Dataset records
(** * keepachangelog: the changelog reader and the release promoter

    A shallow embedding of [keepachangelog/_changelog.py].

    - A Python [str] is a [string]; the [str] methods the module calls
      ([lstrip], [rstrip], [strip], [replace]) are written out below.  What
      the class [\w] says of a character beyond ASCII is a parameter.
    - A changelog file is the text that reading it in text mode gives, and
      today's date is a parameter of [release_version].
    - An exception is a value of [exn]; a computation that may raise returns
      a [result].
    - The three regular expressions of [release_version] are run by a small
      backtracking matcher ([fullmatch]) over the constructs they use.
    - The dictionaries and lists that [to_dict] builds are shared, mutable
      Python objects: they live in a [heap] and are named by address. *)

From Stdlib Require Import Ascii String.
From stdpp Require Import base option list strings.

Local Open Scope string_scope.
Local Open Scope list_scope.

(** ** Exceptions *)

Inductive exn : Set :=
| IndexError
| AttributeError
| UnboundLocalError
| TypeError
| NameError.

Inductive result (A : Type) : Type :=
| Ok (a : A)
| Raise (e : exn).
Arguments Ok {A} a.
Arguments Raise {A} e.

Definition bind {A B : Type} (r : result A) (k : A -> result B) : result B :=
  match r with
  | Ok a => k a
  | Raise e => Raise e
  end.

Notation "'let*' x ':=' r 'in' k" := (bind r (fun x => k))
  (at level 10, x pattern, r at level 100, k at level 200).

(** ** Python strings *)

Module Str.

Definition newline : ascii := Ascii.ascii_of_nat 10.

Definition nl : string := String newline EmptyString.

(** [c in chars] for a one-character [c]. *)
Fixpoint mem (c : ascii) (chars : string) : bool :=
  match chars with
  | EmptyString => false
  | String d chars' => Ascii.eqb c d || mem c chars'
  end.

(** [s.lstrip(chars)]: drop the leading characters that are in [chars]. *)
Fixpoint lstrip (chars s : string) : string :=
  match s with
  | EmptyString => EmptyString
  | String c s' => if mem c chars then lstrip chars s' else s
  end.

(** [s.rstrip(chars)]: drop the trailing characters that are in [chars]. *)
Fixpoint rstrip (chars s : string) : string :=
  match s with
  | EmptyString => EmptyString
  | String c s' =>
      match rstrip chars s' with
      | EmptyString => if mem c chars then EmptyString else String c EmptyString
      | r => String c r
      end
  end.

(** [s.strip(chars)]. *)
Definition strip (chars s : string) : string := rstrip chars (lstrip chars s).

(** [s.startswith(p)], returning what follows the prefix. *)
Fixpoint drop_prefix (p s : string) : option string :=
  match p with
  | EmptyString => Some s
  | String a p' =>
      match s with
      | EmptyString => None
      | String b s' => if Ascii.eqb a b then drop_prefix p' s' else None
      end
  end.
(** * BlackRoad Digital Identity: the KYC store and its decision rules

    A shallow embedding of [digital_identity.py].  The SQLite database is a
    record of four tables, each a list of rows in insertion order; every
    public function of the module is a computation in a small state and
    exception monad over that record.  Values that Python draws from its
    environment ([uuid.uuid4()], [datetime.utcnow()]) are explicit arguments
    of the function that draws them, the PRIMARY KEY and UNIQUE constraints
    of the schema are checked on every INSERT, and a statement that binds
    more variables than SQLite allows raises [OperationalError]. *)

From Stdlib Require Import ZArith Lia.
From stdpp Require Import base decidable option list gmap sets strings pretty sorting.

(** ** Enumerations ([class X(str, Enum)]) *)

Inductive VerificationLevel := UNVERIFIED | BASIC | STANDARD | ENHANCED.
Inductive DocType := PASSPORT | LICENSE | NATIONAL_ID | UTILITY_BILL.
Inductive KYCStatus := PENDING | PROCESSING | APPROVED | REJECTED.
Inductive IdentityStatus := ACTIVE | REVOKED | EXPIRED | SUSPENDED.

(** [X.value]: the string stored in the database. *)
Class Value (E : Type) := value : E → string.

#[global] Instance VerificationLevel_value : Value VerificationLevel := λ l,
  match l with
  | UNVERIFIED => "unverified" | BASIC => "basic"
  | STANDARD => "standard" | ENHANCED => "enhanced"
  end.

#[global] Instance DocType_value : Value DocType := λ t,
  match t with
  | PASSPORT => "passport" | LICENSE => "license"
  | NATIONAL_ID => "national_id" | UTILITY_BILL => "utility_bill"
  end.

#[global] Instance KYCStatus_value : Value KYCStatus := λ s,
  match s with
  | PENDING => "pending" | PROCESSING => "processing"
  | APPROVED => "approved" | REJECTED => "rejected"
  end.

#[global] Instance IdentityStatus_value : Value IdentityStatus := λ s,
  match s with
  | ACTIVE => "active" | REVOKED => "revoked"
  | EXPIRED => "expired" | SUSPENDED => "suspended"
  end.
Lemma read_resource_succeeds_iff_witness :
  (exists category doc_id items item,
      uri_parts "docs://go/tour" = [category; doc_id]
      /\ dict_get two_docs category = Some items
      /\ In item items
      /\ Item.id item = doc_id)
  /\ exists text, fst (read_resource "docs://go/tour" (with_docs two_docs)) = inr text.
Proof.
  assert (exists category doc_id items item,
             uri_parts "docs://go/tour" = [category; doc_id]
             /\ dict_get two_docs category = Some items
             /\ In item items
             /\ Item.id item = doc_id) as H.
  { exists "go", "tour", [bare "tour"; bare "spec"], (bare "tour").
    split; [reflexivity|]. split; [reflexivity|].
    split; [now left | reflexivity]. }
  split; [exact H|].
  exact (proj2 (read_resource_succeeds_iff two_docs "docs://go/tour") H).
Defined.

(** X7.  The category-not-found error names the category that was asked
    for: it is raised with [category] exactly when the URI has two parts,
    the first is [category], and [category] is not a key of the
    document. *)
Theorem category_not_found_iff (docs : docs_t) (uri category : string) :
  fst (read_resource uri (with_docs docs)) = inl (CategoryNotFoundError category)
  <-> exists doc_id,
      uri_parts uri = [category; doc_id] /\ dict_get docs category = None.
Proof.
  split.
  - intros H.
    destruct (Nat.eq_dec (List.length (uri_parts uri)) 2) as [Hlen|Hlen].
    + destruct (uri_parts uri) as [|asked [|doc_id [|extra rest]]] eqn:Hparts;
        try discriminate Hlen.
      rewrite (read_resource_parts docs uri asked doc_id Hparts) in H.
      cbn [fst] in H.
      destruct (dict_get docs asked) as [items|] eqn:Hget.
      * destruct (find_document items doc_id); discriminate H.
      * unfold CategoryNotFoundError in H. injection H as H. subst asked.
        now exists doc_id.
    + rewrite (read_resource_other_parts docs uri Hlen) in H. discriminate H.
  - intros (doc_id & Hparts & Hget).
    now rewrite (read_resource_parts _ _ _ _ Hparts), Hget.
Qed.

Lemma category_not_found_iff_witness :
  (exists doc_id,
      uri_parts "docs://python/x" = ["python"; doc_id]
      /\ dict_get two_docs "python" = None)
  /\ fst (read_resource "docs://python/x" (with_docs two_docs))
     = inl (CategoryNotFoundError "python").
Proof.
  assert (exists doc_id,
             uri_parts "docs://python/x" = ["python"; doc_id]
             /\ dict_get two_docs "python" = None) as H
    by (exists "x"; split; reflexivity).
  split; [exact H|].
  exact (proj2 (category_not_found_iff two_docs "docs://python/x" "python") H).
Defined.

(** X8.  The document-not-found error is raised only after the category
    was found: some such error is the result exactly when the URI has two
    parts, the first is a category of the document, and no entry of that
    category has the second as its id. *)
Theorem document_not_found_iff (docs : docs_t) (uri : string) :
  (exists category doc_id,
      fst (read_resource uri (with_docs docs))
      = inl (DocumentNotFoundError category doc_id))
  <-> exists category doc_id items,
      uri_parts uri = [category; doc_id]
      /\ dict_get docs category = Some items
      /\ Forall (fun item => Item.id item <> doc_id) items.
Proof.
  split.
  - intros (category & doc_id & H).
    destruct (Nat.eq_dec (List.length (uri_parts uri)) 2) as [Hlen|Hlen].
    + destruct (uri_parts uri) as [|asked [|asked_id [|extra rest]]] eqn:Hparts;
        try discriminate Hlen.
      rewrite (read_resource_parts docs uri asked asked_id Hparts) in H.
      cbn [fst] in H.
      destruct (dict_get docs asked) as [items|] eqn:Hget; [|discriminate H].
      destruct (find_document items asked_id) eqn:Hfind; [discriminate H|].
      exists asked, asked_id, items. repeat split; auto.
      now apply find_document_none_inv.
    + rewrite (read_resource_other_parts docs uri Hlen) in H. discriminate H.
  - intros (category & doc_id & items & Hparts & Hget & Hall).
    exists category, doc_id.
    rewrite (read_resource_parts _ _ _ _ Hparts), Hget.
    apply find_document_none_inv in Hall. now rewrite Hall.
Qed.

Lemma document_not_found_iff_witness :
  (exists category doc_id items,
      uri_parts "docs://go/faq" = [category; doc_id]
      /\ dict_get two_docs category = Some items
      /\ Forall (fun item => Item.id item <> doc_id) items)
  /\ exists category doc_id,
      fst (read_resource "docs://go/faq" (with_docs two_docs))
      = inl (DocumentNotFoundError category doc_id).
Proof.
  assert (exists category doc_id items,
             uri_parts "docs://go/faq" = [category; doc_id]
             /\ dict_get two_docs category = Some items
             /\ Forall (fun item => Item.id item <> doc_id) items) as H.
  { exists "go", "faq", [bare "tour"; bare "spec"].
    split; [reflexivity|]. split; [reflexivity|].
    repeat constructor; discriminate. }
  split; [exact H|].
  exact (proj2 (document_not_found_iff two_docs "docs://go/faq") H).
Defined.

Problem description
Look through the listing above and copy each line with the word "small" in it.

Answer box
    - The three regular expressions of [release_version] are run by a small
    public function of the module is a computation in a small state and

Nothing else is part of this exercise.